Gemeinschaftsbecken der Wohngenossenschaft Kraftwerk1 in Zürich.
Leichte Umstellung von Kopf- auf Handbrause im "The Fritz" dank "AXOR ShowerSelect Thermostat".

Während Architekt Franken an Experimenten interessiert ist, die Standards überwinden, daran, bestehende Wohnungsgrenzen aufzulösen, um gemeinschaftlich genutzten Bereichen mehr Raum zu schaffen und Longterm-Stay, Boarding- oder Sharing-Konzepte zu erproben, diskutierten Bade und Kinzler entlang der Erwartungen der Wohnungswirtschaft. Bade erwartet, dass sich so etwas wie ein ökonomisch bedingtes Zwangs-Sharing auch des Badezimmers entsteht, nach dem Vorbild von Pflegebädern in entsprechenden Einrichtungen. Während an den Vortagen Gestaltung als individuelle Dreingabe gesehen wurde, wird sie nun als Voraussetzung diskutiert, um möglichst lange in der eigenen Wohnumgebung aktiv sein zu können. Kinzler konstatiert, dass bei aktuellen Wohnungsbauvorhaben die Standardisierung stärker im Fokus ist „als der Endnutzer das möchte.“ Zugleich widerspricht er Erwartungen an geteilte Bäder: Wer heute Mikro-Appartements oder Studenten-Kleinstwohnungen baue, statte die mit eigenen Kompaktbädern aus. „Etagenbäder senken die Vermietbarkeit“. Und auch in der stationären Pflege würden eigene Bäder zunehmend vorgeschrieben.

Als „Reflex des Ängstlichen“ versteht Franken den Hang zur Standardisierung. Er konstatiert die Hybridisierung von Hotel- und Wohnformen. Statt einer Standardisierung von Produkten und räumlichen Anforderungen wünscht er sich, dass flexible Prozesse zum Regelfall werden. Ähnlich der Entwicklung im Bürosektor, wo an die Stelle dauerhafter Vermietung großer Flächen neue Hotel-ähnliche Konzepte treten, die flexiblere gestalterische Antworten erfordern, werde sich auch der Wohnmarkt wandeln.

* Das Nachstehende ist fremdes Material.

Lemma table_framed s s' :
  table_ok s → framed s s' → shrinks (mx_pending s) (mx_pending s') →
  (∀ i old, pcs s !! i = Some old → ended old = true → ∃ new, pcs s' !! i = Some new ∧ ended new = true) → table_ok s'.
Proof.
  intros [Hen Hids Hnext Hz Hfl] [Hst Hn _ _] [Hsub Hf] Hpcs. split; rewrite ?Hst, ?Hn; try done.
  - intros id r Hr. apply Hen. by eapply lookup_weaken.
  - intros i m f Hi. specialize (Hz _ _ _ Hi). destruct (pcs s !! i) as [old|] eqn:Hold; [|done].
    destruct (Hpcs i old Hold) as (new & -> & Hnew); [by destruct old|by destruct new].
  - intros H. destruct (Hf H) as [H1|H1]; [|done]. rewrite (Hfl H1) in Hsub. apply (anti_symm (⊆)); [done|apply map_empty_subseteq].
Qed.

Lemma pcs_kept s s' : pcs s' = pcs s →
  ∀ i old, pcs s !! i = Some old → ended old = true → ∃ new, pcs s' !! i = Some new ∧ ended new = true.
Proof. intros -> i old Hi He. eauto. Qed.

Lemma caller_ended index waited s s' : caller_step decode_response index waited s = Some s' →
  ∀ i old, pcs s !! i = Some old → ended old = true → ∃ new, pcs s' !! i = Some new ∧ ended new = true.
Proof.
  intros (o & n & Ho & -> & Hn)%caller_pcs i old Hi He. destruct (decide (i = index)) as [->|Hne].
  - rewrite list_lookup_alter_eq, Ho. simplify_eq. eexists. split; [done|auto].
  - rewrite list_lookup_alter_ne by done. eauto.
Qed.

(** A caller at the table finds no entry of its id. *)
Lemma no_duplicate s i c limits :
  table_ok s → senders_ok s → mx_callers s !! i = Some c → cl_pc c = CallInsert limits →
  cl_request_id c ≠ 0%N ∧ pn_requests (mx_pending s) !! cl_request_id c = None.
Proof.
  intros Htab Hok Hc Hpc. split.
  - intros Hz. pose proof (lookup_statics _ _ _ Hc) as Hst. rewrite Hz in Hst. apply (to_zero _ Htab) in Hst.
    by rewrite (lookup_pcs _ _ _ Hc), Hpc in Hst.
  - destruct (pn_requests (mx_pending s) !! cl_request_id c) as [r|] eqn:Hr; [|done]. exfalso.
    pose proof (own_entry _ _ _ _ Htab Hc Hr) as Hown. specialize (Hok i). rewrite (lookup_pcs _ _ _ Hc), Hpc in Hok.
    assert (0 < in_table s i)%N as Hpos.
    { apply occurs_pos. rewrite <- Hown. apply list_elem_of_fmap. exists r. split; [done|]. apply elem_of_pending_values. eauto. }
    cbn [due] in Hok. unfold held in Hok. lia.
Qed.

Lemma insert_spec id m sender limits p p' :
  pending_insert id m sender limits p = Ok p' →
  p' = MkPendingState (<[ id := MkPendingRequest m sender ]> (pn_requests p)) (pn_failure p) (pn_closed p) ∧
  pn_failure p = None ∧ pn_closed p = false ∧ pn_requests p !! id = None ∧
  (N.of_nat (size (pn_requests p)) < lim_max_in_flight_requests limits)%N ∧
  (m = false → work_in_flight (pn_requests p) < work_capacity limits)%N.
Proof.
  unfold pending_insert. destruct (pn_failure p) eqn:Ef; [done|]. destruct (pn_closed p) eqn:Ec; [done|].
  case_decide as Hmax; [done|]. destruct (negb m && _) eqn:Ew; [done|]. destruct (_ !! id) eqn:Hid; [done|]. intros [= <-].
  split_and!; try done; [lia|]. intros ->. cbn in Ew. apply bool_decide_eq_false in Ew. lia.
Qed.

Lemma caller_table index waited s s' :
  table_ok s → senders_ok s → caller_step decode_response index waited s = Some s' → table_ok s'.
Proof.
  intros Htab Hok Hstep. pose proof (caller_framed _ _ _ _ Hstep) as Hfr. pose proof (caller_ended _ _ _ _ Hstep) as Hend.
  destruct (caller_pending _ _ _ _ Hstep) as [Hsh|(c & limits & Hc & Hpc & Hins)]; [by eapply table_framed|].
  destruct (no_duplicate _ _ _ _ Htab Hok Hc Hpc) as [Hz Hnone].
  apply insert_spec in Hins as (Hp & Hnf & _ & _ & _ & _).
  destruct Htab as [Hen Hids Hnext Hzero Hfl], Hfr as [Hst Hn _ _]. split; rewrite ?Hst, ?Hn; try done.
  - rewrite Hp. cbn. intros id r [[<- <-]|[_ Hr]]%lookup_insert_Some; [|by apply Hen].
    split; [done|]. exists (cl_frame c). by apply lookup_statics.
  - intros i m f Hi. specialize (Hzero _ _ _ Hi). destruct (pcs s !! i) as [old|] eqn:Hold; [|done].
    destruct (Hend i old Hold) as (new & -> & Hnew); [by destruct old|by destruct new].
  - rewrite Hp. cbn. by rewrite Hnf.
Qed.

Aus Vermietern müssten auch dort Betreiber werden, die laufend auf die Änderungswünsche der Nutzer eingehen. Die Welt ein Hotel? Bade und Kinzler meldeten im Hinblick auf die Mehrzahl der Nutzer und die Wohnungswirtschaft Zweifel an. Wichtig sei, hohe Ausstattungsstandards zu definieren, deren Nutzbarkeit sich immer wieder an veränderte Erwartungen anpassen lasse. Bade plädiert zudem für eine veränderte Kultur der Kooperation zwischen unterschiedlichen Gewerken.

So wenig Raum das Umfeld einer Messe lässt, um die angerissenen Fragen vertiefend zu behandeln, so gelang es jeder der drei Diskussionsrunden, aktuelle Themen der Badgestaltung mehr als nur schlaglichtartig zu beleuchten. „Axor Talks“ sind dabei, sich zu einem anregenden Branchenforum zu entwickeln.

Der goldene Akzent ist nicht nur an den Armaturen im "The Fritz" zu finden, sondern zieht sich durch das ganze Interior Design.